Include communication questions in employee surveys
Also, employee surveys overwhelmingly reveal that staff are unhappy with the quality of management communication with them. If your HR department conducts a regular annual employee survey with no coverage or little coverage of IC, it would be easy to ensure IC questions are included. Test the questions with a sample of staff to check if their understanding of your questions is accurate. A good survey will probe employees’ priorities and intentions to remain or leave the organization. The responses will show a correlation between poor communication and intentions to leave – a persuasive case to put to senior management!
Conduct your own communication survey
Alternatively, you can conduct your own IC survey. Choose your timing carefully so employees don’t get survey overload from being polled too often. You need to include questions additional to the ones about managerial communication, or probably you wouldn’t get management approval to conduct the survey. They are not masochistic – they are not going approve a survey that is entirely about their inadequacies! What’s more, take note that only “13% of employees strongly agree the leadership of their organization communicates effectively with the rest of the organization,” according to the 2017 Gallup State of the American Workplace report, so be careful about questions on the communication of top management.
Even in high-tech organizations you will find employees literally want to see more of their senior managers. Industry surveys consistently show this. They also reveal good communication is absolutely vital to good levels of employee engagement in organizations. An abundance of electronic channels can’t replace face-to-face communication. The survey will reinforce this. All the same, you can ask the respondents about their communication preferences, which obviously will include electronic techniques.
Take the results of the survey to the executive committee or ask an onside senior manager to do this to persuade management to be more proactive with their staff communication.
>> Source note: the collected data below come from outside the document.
(** Modelled from the spec: [Comment.get_if_accessible_by(comment_id, user,
    mode=..., raise_if_none=True)], the policy-checked fetch of the store
    collaborator, whose code is not among the sources.  It gives the comment
    when it exists and the policy grants [m] on it to the user, and fails
    with [NotFoundOrForbidden] when the comment is absent and when it is
    inaccessible alike. *)
Definition Comment_get_if_accessible_by (comment_id : Z) (user : User) (m : mode)
  : M Comment.t :=
  w <- get_world ;;
  match List.find (fun c => (Comment.id c =? comment_id)%Z) (comments w) with
  | Some c =>
      if comment_accessible P user m c then ret c else raise NotFoundOrForbidden
  | None => raise NotFoundOrForbidden
  end.

(** All-or-nothing resolution of a list of group ids. *)
Fixpoint resolve_groups (user : User) (table : list Group.t) (ids : list Z)
  : option (list Group.t) :=
  match ids with
  | [] => Some []
  | i :: rest =>
      match List.find (fun g => (Group.id g =? i)%Z) table with
      | Some g =>
          if group_accessible P user g
          then option_map (cons g) (resolve_groups user table rest)
          else None
      | None => None
      end
  end.

(** Modelled from the spec: [Group.get_if_accessible_by(group_ids, user,
    raise_if_none=True)], whose code is not among the sources.  Each id must
    resolve to a group the requester may grant visibility to; an id that
    does not fails the whole resolution with [AccessDenied]. *)
Definition Group_get_if_accessible_by (group_ids : list Z) (user : User)
  : M (list Group.t) :=
  w <- get_world ;;
  match resolve_groups user (group_table w) group_ids with
  | Some gs => ret gs
  | None => raise AccessDenied
  end.

(** Modelled from the spec: [self.verify_and_commit()], the transactional
    commit primitive of the store, whose code is not among the sources.  It
    writes the whole session or nothing, and fails with [StoreError].  The
    comments inserted are returned with the identities the store gave them. *)
Definition verify_and_commit : M (list Comment.t) :=
  fun st =>
    let '(w, s) := st in
    if commit_ok P w s
    then (Ok (assign_ids (next_comment_id w) (added_comments s)),
          (flush s w, empty_session))
    else (Raised StoreError, (w, empty_session)).

(** Modelled from the spec: [schema.load(data, partial=True)] on the schema
    of [Comment], whose code is not among the sources.  A partial update:
    the fields present in the data are set on the comment; [inl] carries the
    messages of a [ValidationError]. *)
Definition schema_load (data : PutData) (c : Comment.t) : str + Comment.t :=
  match schema_errors P data with
  | Some messages => inl messages
  | None =>
      let c := match put_text data with
               | Some v => Comment.set_text v c
               | None => c
               end in
      let c := match put_attachment_name data with
               | Some v => Comment.set_attachment_name v c
               | None => c
               end in
      inr c
  end.

(** ** The attachment of a POST request *)

Inductive decoded :=
| Decoded (attachment_bytes : option bytes) (attachment_name : json)
| Malformed
| DecodeRaised (e : exn).

(** [s.split('base64,')[-1]] *)
Definition after_base64_marker (s : str) : str :=
  last_item (split (lit "base64,") s).

(** Lines 124 to 137 of [post]. *)
Definition decode_attachment (attachment : option json) : decoded :=
  match attachment with
  | Some a =>
      match a with
      | JObj fields =>
          if dict_has (lit "body") fields && dict_has (lit "name") fields then
            match dict_get (lit "body") fields, dict_get (lit "name") fields with
            | Some (JStr body), Some name =>
                match Utf8.encode (after_base64_marker body) with
                | Some attachment_bytes => Decoded (Some attachment_bytes) name
                | None => DecodeRaised UnicodeEncodeError
                end
            | _, _ => DecodeRaised AttributeError
            end
          else Malformed
      | _ => Malformed
      end
  | None => Decoded None JNull
  end.

(** ** CommentHandler *)

Definition mention_text (obj_id : str) : str :=
  lit "*@" ++ username current_user
  ++ lit "* mentioned you in a comment on *" ++ obj_id ++ lit "*".

Definition mention_url (obj_id : str) : str := lit "/source/" ++ obj_id.

Definition mention_notification (obj_id : str) (user_mentioned : User)
  : UserNotification.t :=
  UserNotification.mk user_mentioned (mention_text obj_id) (mention_url obj_id).

(** [users_mentioned(comment_text)] as [post] calls it: a missing text is
    [None], which has no [replace]. *)
Definition users_mentioned_in (comment_text : option str) : M (list User) :=
  match comment_text with
  | Some text => w <- get_world ;; ret (users_mentioned (users w) text)
  | None => raise AttributeError
  end.

Definition get (comment_id : Z) : M response :=
  comment <- Comment_get_if_accessible_by comment_id current_user Read ;;
  ret (Success (CommentData comment)).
The results will make management take notice.
Speak to HR about building communication behaviors into the key performance indicators of all managers.
Conduct your own focus groups
If you don’t have the resources to conduct a full-scale (quantitative) survey of communication, you can conduct your own 2-3 (qualitative) focus groups comprising about 8 employees in each location at minimal cost. Invite a cross-section of reasonably articulate and forthright staff, or you can ask HR’s assistance to identify names. If you aren’t able to attend the other locations, you can supply the questions to HR in the other places and ask them nicely to run the focus groups for you. You could also try a teleconference, but their value is limited because you need to see people’s faces for this activity.
The focus group participants are likely to point out revealing examples and common threads in the shortcomings of management communication. Use these results to hammer managers about their communication performance. Either record the sessions or make notes of some of the best quotes to put to management. But first guarantee to them their identities will never be revealed to management!
International experience has shown that a good set of managerial communication competencies is needed as a reference point in most workplaces, but a Melcrum survey found only a third of respondents’ organizations defined communication competencies for their managers. Win the support of your HR manager to insert these competencies into managerial job descriptions to replace the usual bland, generalized “good communication skills.” Core interpersonal competencies for managers can be measured by surveying subordinates about whether their manager:
If senior managers place a higher priority on better, specific managerial communication behavior, with accountability measures built in, a more productive workplace will be achieved.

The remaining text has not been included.